(** C9.  [clusterTabs] returns, and the colours of its results are the
    entries of the nine-colour palette at the results' positions 0, 1, 2, ...
    in the returned list, taken modulo nine. *)
Theorem clusterTabs_colors_round_robin (tabs : list tab) (screenWidth : Z)
  (e : engine) :
  exists results e',
    clusterTabs new_URL executeScript extractor generateClusterName
      tabs screenWidth e = (Some results, e')
    /\ length colors = 9
    /\ map color results
       = map (fun k => nth (k mod 9) colors "") (seq 0 (length results)).
Proof.
  destruct (Nat.leb_spec (length tabs) 2) as [Hle | Hgt].
  - exists [], (snd (init e)). split; [|split; reflexivity].
    unfold clusterTabs, bind. destruct (init e) as [[] e0].
    apply Nat.leb_le in Hle. now rewrite Hle.
  - destruct (clusterTabs_run new_URL executeScript extractor
                generateClusterName tabs screenWidth e Hgt)
      as (tabVectors & clusters & e2 & Htabs & Hagg & Hrun).
    rewrite Hrun. eexists _, _. split; [reflexivity|]. split; [reflexivity|].
    set (cap := calculateGroupCapacity screenWidth (length tabs)) in *.
    pose proof (clustering_has_members _ _ _ _ Hagg) as Hmem.
    destruct (consolidateSingletons_shape clusters cap Hmem)
      as (multis & singles & -> & Hm & Hs).
    unfold generateClusterMetadata.
    destruct (clusterMetadata_shape generateClusterName 0 multis singles e2 Hm Hs)
      as [Hids Hcolors].
    rewrite Hcolors.
    replace (length (fst (clusterMetadata_from generateClusterName 0
                            (multis ++ singles) e2)))
      with (length multis); [reflexivity|].
    rewrite <- (length_map item_ids multis), <- Hids. apply length_map.
Qed.

End PipelineTheorems.

Section ConsolidationTheorems.
Context {num : Type} `{Num num}.

(** C10.  The clusterer returns, and the consolidated list partitions the
    positions 0 .. n-1 of the tab vectors: the [indices] of its clusters, put
    end to end, are a rearrangement of 0, 1, ..., n-1, so every position is in
    exactly one cluster, once. *)
Theorem consolidateSingletons_partition (tabVectors : list (tabVector num))
  (M : list (list num)) (target groupCapacity : Z) :
  exists clusters,
    agglomerativeClustering tabVectors M target = Some clusters
    /\ Permutation (flat_map indices (consolidateSingletons clusters groupCapacity))
                   (seq 0 (length tabVectors)).
Proof.
  destruct (agglomerativeClustering_returns tabVectors M target)
    as (clusters & merges & _ & Hagg).
  exists clusters. split; [exact Hagg|].
  rewrite <- (singletons_indices 0 tabVectors).
  now apply (clustering_members indices tabVectors M target groupCapacity clusters).
Qed.

(** C4, as the code has it.  With at least [MIN_ORPHANS_FOR_MISC] true
    orphans after passes 1 and 2, the consolidated list has at most
    max(capacity, m + 1) clusters, [m] the number of multi-item clusters after
    those passes; and the list is longer than the capacity only with fewer
    than [MIN_ORPHANS_FOR_MISC] true orphans or with [m] at or above the
    capacity. *)
Theorem consolidateSingletons_capacity (clusters : list (cluster num))
  (groupCapacity : Z) :
  let multiClusters := fst (consolidationPasses clusters) in
  let trueOrphans := snd (consolidationPasses clusters) in
  let output := consolidateSingletons clusters groupCapacity in
  (MIN_ORPHANS_FOR_MISC <= length trueOrphans ->
   (Z.of_nat (length output)
    <= Z.max groupCapacity (Z.of_nat (length multiClusters) + 1))%Z)
  /\ ((groupCapacity < Z.of_nat (length output))%Z ->
      length trueOrphans < MIN_ORPHANS_FOR_MISC
      \/ (groupCapacity <= Z.of_nat (length multiClusters))%Z).
Proof.
  cbn zeta. unfold consolidateSingletons.
  destruct (length (filter isSingle clusters) =? 0) eqn:Hnone.
  - apply Nat.eqb_eq, length_zero_iff_nil in Hnone.
    unfold consolidationPasses. rewrite Hnone. simpl.
    unfold MIN_ORPHANS_FOR_MISC. split; intros; [lia | left; lia].
  - destruct (consolidationPasses clusters) as [multi finalOrphans];
      cbn [fst snd].
    destruct (Nat.eqb_spec (length finalOrphans) 0) as [Hzero | Hsome].
    { rewrite Hzero. unfold MIN_ORPHANS_FOR_MISC. split; intros; [lia | left; lia]. }
    destruct (Z.leb_spec (Z.of_nat (length multi + length finalOrphans))
                groupCapacity) as [Hfits | Hover].
    { rewrite length_app. split; intros; lia. }
    destruct (Nat.leb_spec MIN_ORPHANS_FOR_MISC (length finalOrphans))
      as [Hmin | Hfew].
    + rewrite length_app. simpl. split; intros; [lia | right; lia].
    + split; intros; [lia | now left].
Qed.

• _Directions_
Restate each record word for word.

• _Task solution_
(** C9.  [clusterTabs] returns, and the colours of its results are the
    entries of the nine-colour palette at the results' positions 0, 1, 2, ...
    in the returned list, taken modulo nine. *)
Theorem clusterTabs_colors_round_robin (tabs : list tab) (screenWidth : Z)
  (e : engine) :
  exists results e',
    clusterTabs new_URL executeScript extractor generateClusterName
      tabs screenWidth e = (Some results, e')
    /\ length colors = 9
    /\ map color results
       = map (fun k => nth (k mod 9) colors "") (seq 0 (length results)).
Proof.
  destruct (Nat.leb_spec (length tabs) 2) as [Hle | Hgt].
  - exists [], (snd (init e)). split; [|split; reflexivity].
    unfold clusterTabs, bind. destruct (init e) as [[] e0].
    apply Nat.leb_le in Hle. now rewrite Hle.
  - destruct (clusterTabs_run new_URL executeScript extractor
                generateClusterName tabs screenWidth e Hgt)
      as (tabVectors & clusters & e2 & Htabs & Hagg & Hrun).
    rewrite Hrun. eexists _, _. split; [reflexivity|]. split; [reflexivity|].
    set (cap := calculateGroupCapacity screenWidth (length tabs)) in *.
    pose proof (clustering_has_members _ _ _ _ Hagg) as Hmem.
    destruct (consolidateSingletons_shape clusters cap Hmem)
      as (multis & singles & -> & Hm & Hs).
    unfold generateClusterMetadata.
    destruct (clusterMetadata_shape generateClusterName 0 multis singles e2 Hm Hs)
      as [Hids Hcolors].
    rewrite Hcolors.
    replace (length (fst (clusterMetadata_from generateClusterName 0
                            (multis ++ singles) e2)))
      with (length multis); [reflexivity|].
    rewrite <- (length_map item_ids multis), <- Hids. apply length_map.
Qed.

End PipelineTheorems.

Section ConsolidationTheorems.
Context {num : Type} `{Num num}.

(** C10.  The clusterer returns, and the consolidated list partitions the
    positions 0 .. n-1 of the tab vectors: the [indices] of its clusters, put
    end to end, are a rearrangement of 0, 1, ..., n-1, so every position is in
    exactly one cluster, once. *)
Theorem consolidateSingletons_partition (tabVectors : list (tabVector num))
  (M : list (list num)) (target groupCapacity : Z) :
  exists clusters,
    agglomerativeClustering tabVectors M target = Some clusters
    /\ Permutation (flat_map indices (consolidateSingletons clusters groupCapacity))
                   (seq 0 (length tabVectors)).
Proof.
  destruct (agglomerativeClustering_returns tabVectors M target)
    as (clusters & merges & _ & Hagg).
  exists clusters. split; [exact Hagg|].
  rewrite <- (singletons_indices 0 tabVectors).
  now apply (clustering_members indices tabVectors M target groupCapacity clusters).
Qed.

(** C4, as the code has it.  With at least [MIN_ORPHANS_FOR_MISC] true
    orphans after passes 1 and 2, the consolidated list has at most
    max(capacity, m + 1) clusters, [m] the number of multi-item clusters after
    those passes; and the list is longer than the capacity only with fewer
    than [MIN_ORPHANS_FOR_MISC] true orphans or with [m] at or above the
    capacity. *)
Theorem consolidateSingletons_capacity (clusters : list (cluster num))
  (groupCapacity : Z) :
  let multiClusters := fst (consolidationPasses clusters) in
  let trueOrphans := snd (consolidationPasses clusters) in
  let output := consolidateSingletons clusters groupCapacity in
  (MIN_ORPHANS_FOR_MISC <= length trueOrphans ->
   (Z.of_nat (length output)
    <= Z.max groupCapacity (Z.of_nat (length multiClusters) + 1))%Z)
  /\ ((groupCapacity < Z.of_nat (length output))%Z ->
      length trueOrphans < MIN_ORPHANS_FOR_MISC
      \/ (groupCapacity <= Z.of_nat (length multiClusters))%Z).
Proof.
  cbn zeta. unfold consolidateSingletons.
  destruct (length (filter isSingle clusters) =? 0) eqn:Hnone.
  - apply Nat.eqb_eq, length_zero_iff_nil in Hnone.
    unfold consolidationPasses. rewrite Hnone. simpl.
    unfold MIN_ORPHANS_FOR_MISC. split; intros; [lia | left; lia].
  - destruct (consolidationPasses clusters) as [multi finalOrphans];
      cbn [fst snd].
    destruct (Nat.eqb_spec (length finalOrphans) 0) as [Hzero | Hsome].
    { rewrite Hzero. unfold MIN_ORPHANS_FOR_MISC. split; intros; [lia | left; lia]. }
    destruct (Z.leb_spec (Z.of_nat (length multi + length finalOrphans))
                groupCapacity) as [Hfits | Hover].
    { rewrite length_app. split; intros; lia. }
    destruct (Nat.leb_spec MIN_ORPHANS_FOR_MISC (length finalOrphans))
      as [Hmin | Hfew].
    + rewrite length_app. simpl. split; intros; [lia | right; lia].
    + split; intros; [lia | now left].
Qed.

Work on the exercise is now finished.